Monitor CI pod events without CloudWatch
If your Kubernetes cluster doesn't use monitoring products like CloudWatch, you can deploy a DaemonSet to read and upload CI pod event logs to a storage bucket. This solution helps with:
- Root cause analysis of resource issues such as OOM (Out of Memory) kills
- Understanding pod evictions and why they happen in CI pods
- Debugging with persisted logs for older pipeline executions
Prerequisites
Before implementing this monitoring solution, ensure you have:
- A storage bucket configured (GCP Cloud Storage, AWS S3, or Azure Blob Storage)
- Kubernetes service account with appropriate read permissions for pods and events
- Write access to your storage bucket from the Kubernetes cluster
kubectlaccess to deploy resources to your cluster
Implementation
The monitoring solution consists of three Kubernetes resources that work together to capture and persist CI pod events:
1. ServiceAccount with RBAC permissions
Create a ServiceAccount that can read pods and events across all namespaces:
apiVersion: v1
kind: ServiceAccount
metadata:
name: ci-pod-monitor-sa
namespace: harness-delegate-ng
---
apiVersion: rbac.authorization.k8s.io/v1
kind: ClusterRole
metadata:
name: ci-pod-monitor-role
rules:
- apiGroups: [""]
resources: ["pods", "pods/log", "events"]

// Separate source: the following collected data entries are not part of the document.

(** * The download manager of the HyperPlay desktop client

    A shallow embedding of the download manager in
    [src/backend/hyperplay/games.ts] (lines 42-203; the line numbers below
    are those of that file): the persisted task queue, the Finished
    history, the [queueState] flag and the processing loop [initQueue],
    followed by the properties the specification states about them.

    The store [downloadManager] is a finite map from keys to task lists.
    [initQueue] is an [async] function: it runs synchronously up to an
    [await], is suspended there, and is resumed when the awaited promise
    settles.  Between suspension and resumption other calls ([addToQueue],
    [removeFromQueue]) may run.  The embedding keeps this structure: each
    synchronous stretch of the loop is a function on the manager state, a
    suspended loop is a value of type [Suspended], and [exec] runs one
    external event to the next point where every loop is suspended. *)

From stdpp Require Import gmap strings list fin_maps.

Open Scope Z_scope.
Open Scope string_scope.
Open Scope list_scope.

(** ** Data model *)

(** [type DMStatus = 'done' | 'error' | 'abort'] *)
Inductive DMStatus := done_ | error | abort.

(** [type DownloadManagerState = 'idle' | 'running'] *)
Inductive DownloadManagerState := idle | running.

(** The fields of [InstallParams] the download manager reads or writes.
    [size] is optional in the source ([size?: string]); [gameInfo.title]
    is only logged. *)
Record InstallParams := {
  appName : string;
  runner : string;
  path : string;
  platformToInstall : string;
  size : option string;
  gameInfo_title : string
}.

(** [DMQueueElement]; [status] is absent ([None]) until the element is
    finished, and [None] also stands for a stored [null]/[undefined]. *)
Record DMQueueElement := {
  type : string;
  params : InstallParams;
  addToQueueTime : Z;
  startTime : Z;
  endTime : Z;
  status : option DMStatus
}.

(** What [getInstallInfo] resolves to: [installInfo?.manifest?.download_size].
    A [download_size] of [None] stands for [undefined] or [NaN]. *)
Record Manifest := { download_size : option Z }.
Record InstallInfo := { manifest : option Manifest }.

(** A promise settles with a value or with an exception. *)
Inductive Outcome (A : Type) :=
| Returned (a : A)
| Raised (exn : string).
Arguments Returned {A} a.
Arguments Raised {A} exn.

(** The runner operation selected at lines 115-119. *)
Inductive RunnerCall :=
| installQueueElement (p : InstallParams)
| updateQueueElement (p : InstallParams)
| downloadGame (name : string).

(** Observable effects, in the order they happen. *)
Inductive Effect :=
| gameStatusUpdate (name : string) (run folder : option string) (st : string)
| changedDMQueueInformation (elements : list DMQueueElement)
| logError (msg : string)
| logInfo (msg : list string)
| storeSet (key : string) (value : list DMQueueElement)
| storeDelete (key : string)
| getInstallInfo (name run platform : string)
| runnerCall (c : RunnerCall)
| unhandledRejection (exn : string).
(* [unhandledRejection]: the promise of an activation of [initQueue] was
   rejected; [addToQueue] drops that promise (line 166). *)

(** An [initQueue] activation suspended at one of its two [await]s.  The
    local variables that are live across the [await] are kept: [element],
    and at line 102 also the snapshot [queuedElements] taken at line 97. *)
Inductive Suspended :=
| awaiting_getInstallInfo (element : DMQueueElement) (queuedElements : list DMQueueElement)
| awaiting_operation (element : DMQueueElement).

(** The state of the module and of its environment.  [clock] is what
    [Date.now()] answers when it is read next, [later] the answers to the
    readings after that one: time goes on between two readings, also
    within one synchronous stretch of code. *)
Record Manager := {
  downloadManager : gmap string (list DMQueueElement);
  queueState : DownloadManagerState;
  clock : Z;
  later : list Z;
  loops : list Suspended;
  trace : list Effect
}.

(** ** Record updates *)

Definition with_size (s : string) (p : InstallParams) : InstallParams :=
  {| appName := appName p; runner := runner p; path := path p;
     platformToInstall := platformToInstall p; size := Some s;
     gameInfo_title := gameInfo_title p |}.

Definition with_params (p : InstallParams) (e : DMQueueElement) : DMQueueElement :=
  {| type := type e; params := p; addToQueueTime := addToQueueTime e;
     startTime := startTime e; endTime := endTime e; status := status e |}.

Definition with_startTime (t : Z) (e : DMQueueElement) : DMQueueElement :=
  {| type := type e; params := params e; addToQueueTime := addToQueueTime e;
     startTime := t; endTime := endTime e; status := status e |}.

Definition with_endTime (t : Z) (e : DMQueueElement) : DMQueueElement :=
  {| type := type e; params := params e; addToQueueTime := addToQueueTime e;
     startTime := startTime e; endTime := t; status := status e |}.

Definition with_status (s : option DMStatus) (e : DMQueueElement) : DMQueueElement :=
  {| type := type e; params := params e; addToQueueTime := addToQueueTime e;
     startTime := startTime e; endTime := endTime e; status := s |}.

Definition emit (e : Effect) (m : Manager) : Manager :=
  {| downloadManager := downloadManager m; queueState := queueState m;
     clock := clock m; later := later m; loops := loops m;
     trace := trace m ++ [e] |}.

Definition set_queueState (s : DownloadManagerState) (m : Manager) : Manager :=
  {| downloadManager := downloadManager m; queueState := s;
     clock := clock m; later := later m; loops := loops m; trace := trace m |}.

Definition set_clock (t : Z) (m : Manager) : Manager :=
  {| downloadManager := downloadManager m; queueState := queueState m;
     clock := t; later := later m; loops := loops m; trace := trace m |}.

Definition set_later (l : list Z) (m : Manager) : Manager :=
  {| downloadManager := downloadManager m; queueState := queueState m;
     clock := clock m; later := l; loops := loops m; trace := trace m |}.

(** The manager once [Date.now()] has been read: by the next reading the
    clock has gone on to the head of [later]. *)
Definition tick (m : Manager) : Manager :=
  {| downloadManager := downloadManager m; queueState := queueState m;
     clock := hd (clock m) (later m); later := tl (later m);
     loops := loops m; trace := trace m |}.

Definition set_loops (l : list Suspended) (m : Manager) : Manager :=
  {| downloadManager := downloadManager m; queueState := queueState m;
     clock := clock m; later := later m; loops := l; trace := trace m |}.

(** ** The store *)

(** [downloadManager.get(key, [])] *)
Definition store_get (key : string) (m : Manager) : list DMQueueElement :=
  default [] (downloadManager m !! key).

(** [downloadManager.has(key)] *)
Definition store_has (key : string) (m : Manager) : bool :=
  bool_decide (is_Some (downloadManager m !! key)).

(** [downloadManager.set(key, value)] *)
Definition store_set (key : string) (value : list DMQueueElement) (m : Manager) : Manager :=
  emit (storeSet key value)
    {| downloadManager := <[key := value]> (downloadManager m);
       queueState := queueState m; clock := clock m; later := later m;
       loops := loops m; trace := trace m |}.

(** [downloadManager.delete(key)] *)
Definition store_delete (key : string) (m : Manager) : Manager :=
  emit (storeDelete key)
    {| downloadManager := delete key (downloadManager m);
       queueState := queueState m; clock := clock m; later := later m;
       loops := loops m; trace := trace m |}.

(** ** JavaScript helpers *)

(** [Array.prototype.findIndex]; [None] is the result [-1]. *)
Fixpoint findIndex {A : Type} (p : A -> bool) (l : list A) : option nat :=
  match l with
  | [] => None
  | x :: l' => if p x then Some 0%nat else S <$> findIndex p l'
  end.

(** Truthiness of a string: only the empty string is falsy. *)
Definition truthy (s : string) : bool := negb (bool_decide (s = "")).

(** [(el) => el.params.appName === name] *)
Definition has_appName (name : string) (el : DMQueueElement) : bool :=
  bool_decide (appName (params el) = name).

(** [queuedElements[0] = element]: an assignment at index 0 of an empty
    array extends it. *)
Definition assign_head (element : DMQueueElement) (l : list DMQueueElement)
  : list DMQueueElement :=
  match l with
  | [] => [element]
  | _ :: rest => element :: rest
  end.

Definition appNames (l : list DMQueueElement) : list string :=
  (fun el => appName (params el)) <$> l.

(** ** Private functions *)

(** lines 63-66 *)
Definition getFirstQueueElement (m : Manager) : option DMQueueElement :=
  head (store_get "queue" m).

(** The array written by [addToFinished] (lines 69-79). *)
Definition finished_with (element : DMQueueElement) (st : option DMStatus)
    (elements : list DMQueueElement) : list DMQueueElement :=
  match findIndex (has_appName (appName (params element))) elements with
  | Some elementIndex =>
      <[elementIndex := with_status (Some (default abort st)) element]> elements
  | None => elements ++ [with_status st element]
  end.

verbs: ["get", "list", "watch"]
---
apiVersion: rbac.authorization.k8s.io/v1
kind: ClusterRoleBinding
metadata:
name: ci-pod-monitor-binding
roleRef:
apiGroup: rbac.authorization.k8s.io
kind: ClusterRole
name: ci-pod-monitor-role
subjects:
- kind: ServiceAccount
name: ci-pod-monitor-sa
namespace: harness-delegate-ng
2. ConfigMap for cloud provider settings
Configure your cloud storage provider and bucket details:
apiVersion: v1
kind: ConfigMap
metadata:
name: cloud-config
namespace: harness-delegate-ng
data:
provider: "gcp" # Options: gcp, aws, azure
bucket: "your-bucket-name" # Replace with your actual bucket name
3. ConfigMap with monitoring script
The monitoring script runs four parallel functions to capture comprehensive CI pod information:
apiVersion: v1
kind: ConfigMap
metadata:
name: build-logger-script
namespace: harness-delegate-ng
data:
build-logger.sh: |
#!/bin/bash
FILTER="harnessci" # All Harness CI pods start with "harnessci"
OUTPUT_DIR="/logs"
TOUCHED="/tmp/logged_pods.txt"
CLOUD_SYNC_INTERVAL=60
mkdir -p "$OUTPUT_DIR"
touch "$TOUCHED"
# Function 1: Upload logs to cloud bucket every CLOUD_SYNC_INTERVAL seconds
sync_logs() {
while true; do
echo "[SYNC] Uploading logs to cloud storage..."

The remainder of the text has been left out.